───── EXERCISE DATA
(** * memex-langserver: text buffer, reference keys, store and task scheduler

    A shallow embedding of the parts of the language server that keep a
    document's text in step with the editor ([FullTextDocument] in
    src/types/document.ts), classify reference keys ([Reference.type] in
    types/queryWrappers.ts), memoise derived tables ([memoize] in util.ts,
    [Document], [Workspace]) and schedule analysis jobs ([TaskManager],
    [Server]).  JavaScript numbers are integers of [Z] or [nat] here, arrays
    are lists, a thrown exception is [None]. *)

From stdpp Require Import gmap strings list.
From Stdlib Require Import ZArith Ascii Lia.

Local Open Scope Z_scope.

(* ===================================================================== *)
(** ** The text buffer: src/types/document.ts, class FullTextDocument     *)
(* ===================================================================== *)

Module TextDocument.

(** A JavaScript string is a sequence of code units; [text.charCodeAt(i)] is
    the [i]-th element, [text.length] the length of the list. *)
Definition text := list ascii.

Definition len (s : text) : Z := Z.of_nat (length s).

(** [const enum CharCode]. *)
Definition LineFeed : ascii := "010"%char.
Definition CarriageReturn : ascii := "013"%char.

Record Position := mkPosition { line : Z; character : Z }.
Record Range := mkRange { start : Position; end_ : Position }.

(** The body of the [for] loop of [computeLineOffsets], on the suffix of the
    text that starts at index [i]: the head of the list is
    [text.charCodeAt(i)], the second element [text.charCodeAt(i + 1)].  A
    carriage return followed by a line feed advances [i] once more before the
    push, so that the pair yields the single offset [textOffset + i + 2]. *)
Fixpoint computeLineOffsets_loop (suffix : text) (i textOffset : Z) : list Z :=
  match suffix with
  | [] => []
  | ch :: rest =>
      if Ascii.eqb ch CarriageReturn || Ascii.eqb ch LineFeed then
        match rest with
        | ch' :: rest' =>
            if Ascii.eqb ch CarriageReturn && Ascii.eqb ch' LineFeed
            then (textOffset + (i + 1) + 1)
                   :: computeLineOffsets_loop rest' (i + 1 + 1) textOffset
            else (textOffset + i + 1)
                   :: computeLineOffsets_loop rest (i + 1) textOffset
        | [] => (textOffset + i + 1)
                  :: computeLineOffsets_loop rest (i + 1) textOffset
        end
      else computeLineOffsets_loop rest (i + 1) textOffset
  end.

Definition computeLineOffsets (t : text) (isAtLineStart : bool) (textOffset : Z)
  : list Z :=
  (if isAtLineStart then [textOffset] else [])
    ++ computeLineOffsets_loop t 0 textOffset.

(** [getWellformedRange]. *)
Definition getWellformedRange (range : Range) : Range :=
  let s := start range in
  let e := end_ range in
  if (line s >? line e) || ((line s =? line e) && (character s >? character e))
  then {| start := e; end_ := s |}
  else range.

(** A number as JavaScript computes it once a line offset is missing: an
    integer or [NaN].  A cell of an array holds a number or is a hole, which
    reads as [undefined]. *)
Inductive jsnum := Fin (z : Z) | NaN.
Definition cell : Type := option jsnum.

(** The argument of [tree.edit]. *)
Record TreeEdit := mkTreeEdit {
  startIndex : jsnum; oldEndIndex : jsnum; newEndIndex : jsnum;
  startPosition : Position; oldEndPosition : Position;
  newEndPosition : Z * jsnum }.

(** A stand-in for the parse tree.  The parser is an external dependency,
    and what it returns depends on the text and on the earlier tree it is
    given to reuse; so a tree is identified by the text it was parsed from,
    the tree that was handed to the parser (none for a parse from scratch),
    and the edits applied to it since. *)
#[warnings="-register-all"] Inductive Tree :=
| mkTree (text_ : text) (edits : list TreeEdit) (previous : option Tree).

Definition tree_text (t : Tree) : text := match t with mkTree x _ _ => x end.
Definition tree_edits (t : Tree) : list TreeEdit := match t with mkTree _ e _ => e end.
Definition tree_previous (t : Tree) : option Tree := match t with mkTree _ _ p => p end.

(** [parser.parse(content)] and [parser.parse(content, oldTree)]. *)
Definition parse (content : text) : Tree := mkTree content [] None.
Definition parse_with (content : text) (oldTree : Tree) : Tree :=
  mkTree content [] (Some oldTree).

(** [tree.edit(e)]. *)
Definition tree_edit (t : Tree) (e : TreeEdit) : Tree :=
  mkTree (tree_text t) (tree_edits t ++ [e]) (tree_previous t).

Record FullTextDocument := mkDoc {
  _version : Z;
  _content : text;
  _tree : Tree;
  _lineOffsets : option (list Z) }.

(** [new FullTextDocument(uri, languageId, version, content)]. *)
Definition create (version : Z) (content : text) : FullTextDocument :=
  {| _version := version; _content := content;
     _tree := parse content; _lineOffsets := None |}.

(** [getLineOffsets] fills [_lineOffsets] on first use and returns it. *)
Definition lineOffsetsOf (d : FullTextDocument) : list Z :=
  match _lineOffsets d with
  | Some l => l
  | None => computeLineOffsets (_content d) true 0
  end.

Definition getLineOffsets (d : FullTextDocument) : list Z * FullTextDocument :=
  (lineOffsetsOf d,
   {| _version := _version d; _content := _content d; _tree := _tree d;
      _lineOffsets := Some (lineOffsetsOf d) |}).

(** [lineOffsets[i]] for an index the guards of the callers keep in range. *)
Definition at_ (l : list Z) (i : Z) : Z := nth (Z.to_nat i) l 0.

(** The [while (low < high)] loop of [positionAt].  Every turn shrinks
    [high - low], so [length lineOffsets] turns are enough
    (lemma [search_fuel]). *)
Fixpoint positionAt_search (fuel : nat) (lineOffsets : list Z)
    (ioffset low high : Z) : Z :=
  match fuel with
  | O => low
  | S fuel' =>
      if low <? high then
        let mid := (low + high) / 2 in
        if at_ lineOffsets mid >? ioffset
        then positionAt_search fuel' lineOffsets ioffset low mid
        else positionAt_search fuel' lineOffsets ioffset (mid + 1) high
      else low
  end.

Definition positionAt_in (content : text) (lineOffsets : list Z) (offset : Z)
  : Position :=
  let ioffset := Z.max (Z.min offset (len content)) 0 in
  let high := Z.of_nat (length lineOffsets) in
  if high =? 0 then {| line := 0; character := ioffset |}
  else
    let low := positionAt_search (length lineOffsets) lineOffsets ioffset 0 high in
    let line := low - 1 in
    {| line := line; character := ioffset - at_ lineOffsets line |}.

Definition positionAt (d : FullTextDocument) (offset : Z) : Position :=
  positionAt_in (_content d) (lineOffsetsOf d) offset.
──────────
AIM OF THE TASK: Would you mind copying all of the records exactly?

WRITTEN RESPONSE:
(** * memex-langserver: text buffer, reference keys, store and task scheduler

    A shallow embedding of the parts of the language server that keep a
    document's text in step with the editor ([FullTextDocument] in
    src/types/document.ts), classify reference keys ([Reference.type] in
    types/queryWrappers.ts), memoise derived tables ([memoize] in util.ts,
    [Document], [Workspace]) and schedule analysis jobs ([TaskManager],
    [Server]).  JavaScript numbers are integers of [Z] or [nat] here, arrays
    are lists, a thrown exception is [None]. *)

From stdpp Require Import gmap strings list.
From Stdlib Require Import ZArith Ascii Lia.

Local Open Scope Z_scope.

(* ===================================================================== *)
(** ** The text buffer: src/types/document.ts, class FullTextDocument     *)
(* ===================================================================== *)

Module TextDocument.

(** A JavaScript string is a sequence of code units; [text.charCodeAt(i)] is
    the [i]-th element, [text.length] the length of the list. *)
Definition text := list ascii.

Definition len (s : text) : Z := Z.of_nat (length s).

(** [const enum CharCode]. *)
Definition LineFeed : ascii := "010"%char.
Definition CarriageReturn : ascii := "013"%char.

Record Position := mkPosition { line : Z; character : Z }.
Record Range := mkRange { start : Position; end_ : Position }.

(** The body of the [for] loop of [computeLineOffsets], on the suffix of the
    text that starts at index [i]: the head of the list is
    [text.charCodeAt(i)], the second element [text.charCodeAt(i + 1)].  A
    carriage return followed by a line feed advances [i] once more before the
    push, so that the pair yields the single offset [textOffset + i + 2]. *)
Fixpoint computeLineOffsets_loop (suffix : text) (i textOffset : Z) : list Z :=
  match suffix with
  | [] => []
  | ch :: rest =>
      if Ascii.eqb ch CarriageReturn || Ascii.eqb ch LineFeed then
        match rest with
        | ch' :: rest' =>
            if Ascii.eqb ch CarriageReturn && Ascii.eqb ch' LineFeed
            then (textOffset + (i + 1) + 1)
                   :: computeLineOffsets_loop rest' (i + 1 + 1) textOffset
            else (textOffset + i + 1)
                   :: computeLineOffsets_loop rest (i + 1) textOffset
        | [] => (textOffset + i + 1)
                  :: computeLineOffsets_loop rest (i + 1) textOffset
        end
      else computeLineOffsets_loop rest (i + 1) textOffset
  end.

Definition computeLineOffsets (t : text) (isAtLineStart : bool) (textOffset : Z)
  : list Z :=
  (if isAtLineStart then [textOffset] else [])
    ++ computeLineOffsets_loop t 0 textOffset.

(** [getWellformedRange]. *)
Definition getWellformedRange (range : Range) : Range :=
  let s := start range in
  let e := end_ range in
  if (line s >? line e) || ((line s =? line e) && (character s >? character e))
  then {| start := e; end_ := s |}
  else range.

(** A number as JavaScript computes it once a line offset is missing: an
    integer or [NaN].  A cell of an array holds a number or is a hole, which
    reads as [undefined]. *)
Inductive jsnum := Fin (z : Z) | NaN.
Definition cell : Type := option jsnum.

(** The argument of [tree.edit]. *)
Record TreeEdit := mkTreeEdit {
  startIndex : jsnum; oldEndIndex : jsnum; newEndIndex : jsnum;
  startPosition : Position; oldEndPosition : Position;
  newEndPosition : Z * jsnum }.

(** A stand-in for the parse tree.  The parser is an external dependency,
    and what it returns depends on the text and on the earlier tree it is
    given to reuse; so a tree is identified by the text it was parsed from,
    the tree that was handed to the parser (none for a parse from scratch),
    and the edits applied to it since. *)
#[warnings="-register-all"] Inductive Tree :=
| mkTree (text_ : text) (edits : list TreeEdit) (previous : option Tree).

Definition tree_text (t : Tree) : text := match t with mkTree x _ _ => x end.
Definition tree_edits (t : Tree) : list TreeEdit := match t with mkTree _ e _ => e end.
Definition tree_previous (t : Tree) : option Tree := match t with mkTree _ _ p => p end.

(** [parser.parse(content)] and [parser.parse(content, oldTree)]. *)
Definition parse (content : text) : Tree := mkTree content [] None.
Definition parse_with (content : text) (oldTree : Tree) : Tree :=
  mkTree content [] (Some oldTree).

(** [tree.edit(e)]. *)
Definition tree_edit (t : Tree) (e : TreeEdit) : Tree :=
  mkTree (tree_text t) (tree_edits t ++ [e]) (tree_previous t).

Record FullTextDocument := mkDoc {
  _version : Z;
  _content : text;
  _tree : Tree;
  _lineOffsets : option (list Z) }.

(** [new FullTextDocument(uri, languageId, version, content)]. *)
Definition create (version : Z) (content : text) : FullTextDocument :=
  {| _version := version; _content := content;
     _tree := parse content; _lineOffsets := None |}.

(** [getLineOffsets] fills [_lineOffsets] on first use and returns it. *)
Definition lineOffsetsOf (d : FullTextDocument) : list Z :=
  match _lineOffsets d with
  | Some l => l
  | None => computeLineOffsets (_content d) true 0
  end.

Definition getLineOffsets (d : FullTextDocument) : list Z * FullTextDocument :=
  (lineOffsetsOf d,
   {| _version := _version d; _content := _content d; _tree := _tree d;
      _lineOffsets := Some (lineOffsetsOf d) |}).

(** [lineOffsets[i]] for an index the guards of the callers keep in range. *)
Definition at_ (l : list Z) (i : Z) : Z := nth (Z.to_nat i) l 0.

(** The [while (low < high)] loop of [positionAt].  Every turn shrinks
    [high - low], so [length lineOffsets] turns are enough
    (lemma [search_fuel]). *)
Fixpoint positionAt_search (fuel : nat) (lineOffsets : list Z)
    (ioffset low high : Z) : Z :=
  match fuel with
  | O => low
  | S fuel' =>
      if low <? high then
        let mid := (low + high) / 2 in
        if at_ lineOffsets mid >? ioffset
        then positionAt_search fuel' lineOffsets ioffset low mid
        else positionAt_search fuel' lineOffsets ioffset (mid + 1) high
      else low
  end.

Definition positionAt_in (content : text) (lineOffsets : list Z) (offset : Z)
  : Position :=
  let ioffset := Z.max (Z.min offset (len content)) 0 in
  let high := Z.of_nat (length lineOffsets) in
  if high =? 0 then {| line := 0; character := ioffset |}
  else
    let low := positionAt_search (length lineOffsets) lineOffsets ioffset 0 high in
    let line := low - 1 in
    {| line := line; character := ioffset - at_ lineOffsets line |}.

Definition positionAt (d : FullTextDocument) (offset : Z) : Position :=
  positionAt_in (_content d) (lineOffsetsOf d) offset.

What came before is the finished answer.